§ Task directions:
Only lines containing the string "apply" belong in the answer; copy all of them from the entries.

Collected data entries
(* ===== verification/Search.v ===== *)
(** * Searching sorted lists

    [slices.BinarySearchFunc], which the sources call on lists they keep sorted, with what
    it finds. *)

From S2P Require Import Prelude.

Section search.
Context {A : Type} (cmp : A → comparison).

Definition search_step (x : list A) (s : nat * nat) : nat * nat + nat :=
  let '(i, j) := s in
  if Nat.ltb i j then
    let h := ((i + j) / 2)%nat in
    match x !! h with
    | Some y => if bool_decide (cmp y = Lt) then inl (S h, j) else inl (i, h)
    | None => inr i
    end
  else inr i.

(** The index, and whether the element there is equal. *)
Definition BinarySearchFunc (x : list A) : option (nat * bool) :=
  i ← loop (search_step x) (length x) (0, length x);
  Some (i, match x !! i with Some y => bool_decide (cmp y = Eq) | None => false end).

End search.

(** ** Searching a sorted list *)

Section search_facts.
Context {A : Type} (cmp : A → comparison) (x : list A).

(** Everything before an element that is not after the target is before the target. *)
Definition searchable : Prop := ∀ a b y z, a < b → x !! a = Some y → x !! b = Some z → cmp z ≠ Gt → cmp y = Lt.

Context (Hx : searchable).

Definition search_inv (s : nat * nat) : Prop :=
  s.1 ≤ s.2 ∧ s.2 ≤ length x ∧ (∀ k y, k < s.1 → x !! k = Some y → cmp y = Lt) ∧ (∀ k y, s.2 ≤ k → x !! k = Some y → cmp y ≠ Lt).

Lemma search_step_inv s s' : search_inv s → search_step cmp x s = inl s' → search_inv s' ∧ s'.2 - s'.1 < s.2 - s.1.
Proof.
  destruct s as [i j]. intros (H1 & H2 & H3 & H4). cbn [fst snd] in *. unfold search_step. destruct (Nat.ltb_spec i j) as [Hij |]; [| done].
  assert (i ≤ (i + j) / 2 ∧ (i + j) / 2 < j) as [Hh1 Hh2].
  { split; [apply Nat.div_le_lower_bound; lia | apply Nat.Div0.div_lt_upper_bound; lia]. }
  set (h := (i + j) / 2) in *. clearbody h. destruct (x !! h) as [y |] eqn:Ey; [| done].
  case_bool_decide as Hc; intros [= <-]; (split; [| cbn [fst snd]; lia]); (split; [| split; [| split]]); cbn [fst snd]; try lia.
  - intros k z Hk Hz. destruct (decide (k = h)) as [-> | Hne]; [congruence |].
    apply (Hx k h z y ltac:(lia) Hz Ey). by rewrite Hc.
  - done.
  - done.
  - intros k z Hk Hz. destruct (decide (k = h)) as [-> | Hne]; [congruence |]. intros Hlt. apply Hc.
    apply (Hx h k y z ltac:(lia) Ey Hz). by rewrite Hlt.
Qed.

Lemma search_step_end s r : search_inv s → search_step cmp x s = inr r → r = s.1 ∧ s.1 = s.2.
Proof.
  destruct s as [i j]. intros (H1 & H2 & H3 & H4). cbn [fst snd] in *. unfold search_step. destruct (Nat.ltb_spec i j) as [Hij |].
  - assert ((i + j) / 2 < length x) as Hh. { assert ((i + j) / 2 < j) by (apply Nat.Div0.div_lt_upper_bound; lia). lia. }
    destruct (x !! ((i + j) / 2)) as [y |] eqn:Ey; [by case_bool_decide |]. apply lookup_ge_None in Ey. lia.
  - intros [= <-]. split; [done | lia].
Qed.

(** The search ends where the elements before the target end. *)
Lemma BinarySearchFunc_position : ∃ i, BinarySearchFunc cmp x = Some (i, match x !! i with Some y => bool_decide (cmp y = Eq) | None => false end) ∧
  i ≤ length x ∧ (∀ k y, k < i → x !! k = Some y → cmp y = Lt) ∧ (∀ k y, i ≤ k → x !! k = Some y → cmp y ≠ Lt).
Proof.
  destruct (loop_spec (search_step cmp x) search_inv (λ s, s.2 - s.1) (λ r, search_inv (r, r)) (length x) (0, length x)) as (i & Hl & Hi).
  - apply search_step_inv.
  - intros s r Hs Hr. destruct (search_step_end _ _ Hs Hr) as [-> E]. by destruct s as [a b]; cbn in E |- *; rewrite <- E in Hs.
  - split; [cbn; lia |]. split; [done |]. split; [intros k y Hk; cbn in Hk; lia |]. intros k y Hk Hy. cbn in Hk. apply lookup_lt_Some in Hy. lia.
  - cbn. lia.
  - exists i. unfold BinarySearchFunc. rewrite Hl. destruct Hi as (_ & ? & ? & ?). done.
Qed.

(** The search finds an equal element when there is one. *)
Lemma BinarySearchFunc_spec : ∃ i found, BinarySearchFunc cmp x = Some (i, found) ∧
  (found = true → ∃ y, x !! i = Some y ∧ cmp y = Eq) ∧ (∀ k y, x !! k = Some y → cmp y = Eq → found = true ∧ k = i).
Proof.
  destruct BinarySearchFunc_position as (i & Hs & Hi & H3 & H4). eexists _, _. split; [exact Hs |]. split.
  - destruct (x !! i) as [y |]; [| done]. intros H. apply bool_decide_eq_true in H. by exists y.
  - intros k y Hk Hy. assert (k = i) as ->.
    { destruct (decide (k < i)); [by specialize (H3 _ _ l Hk); congruence |]. destruct (decide (k = i)); [done |].
      assert (i < k) as Hik by lia. destruct (lookup_lt_is_Some_2 x i) as [z Hz]; [apply lookup_lt_Some in Hk; lia |].
      exfalso. apply (H4 i z ltac:(lia) Hz). apply (Hx i k z y Hik Hz Hk). by rewrite Hy. }
    rewrite Hk. split; [by apply bool_decide_eq_true | done].
Qed.

End search_facts.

§ Answer box:
  { split; [apply Nat.div_le_lower_bound; lia | apply Nat.Div0.div_lt_upper_bound; lia]. }
    apply (Hx k h z y ltac:(lia) Hz Ey). by rewrite Hc.
  - intros k z Hk Hz. destruct (decide (k = h)) as [-> | Hne]; [congruence |]. intros Hlt. apply Hc.
    apply (Hx h k y z ltac:(lia) Ey Hz). by rewrite Hlt.
  - assert ((i + j) / 2 < length x) as Hh. { assert ((i + j) / 2 < j) by (apply Nat.Div0.div_lt_upper_bound; lia). lia. }
    destruct (x !! ((i + j) / 2)) as [y |] eqn:Ey; [by case_bool_decide |]. apply lookup_ge_None in Ey. lia.
  - apply search_step_inv.
  - split; [cbn; lia |]. split; [done |]. split; [intros k y Hk; cbn in Hk; lia |]. intros k y Hk Hy. cbn in Hk. apply lookup_lt_Some in Hy. lia.
  - destruct (x !! i) as [y |]; [| done]. intros H. apply bool_decide_eq_true in H. by exists y.
      assert (i < k) as Hik by lia. destruct (lookup_lt_is_Some_2 x i) as [z Hz]; [apply lookup_lt_Some in Hk; lia |].
      exfalso. apply (H4 i z ltac:(lia) Hz). apply (Hx i k z y Hik Hz Hk). by rewrite Hy. }
    rewrite Hk. split; [by apply bool_decide_eq_true | done].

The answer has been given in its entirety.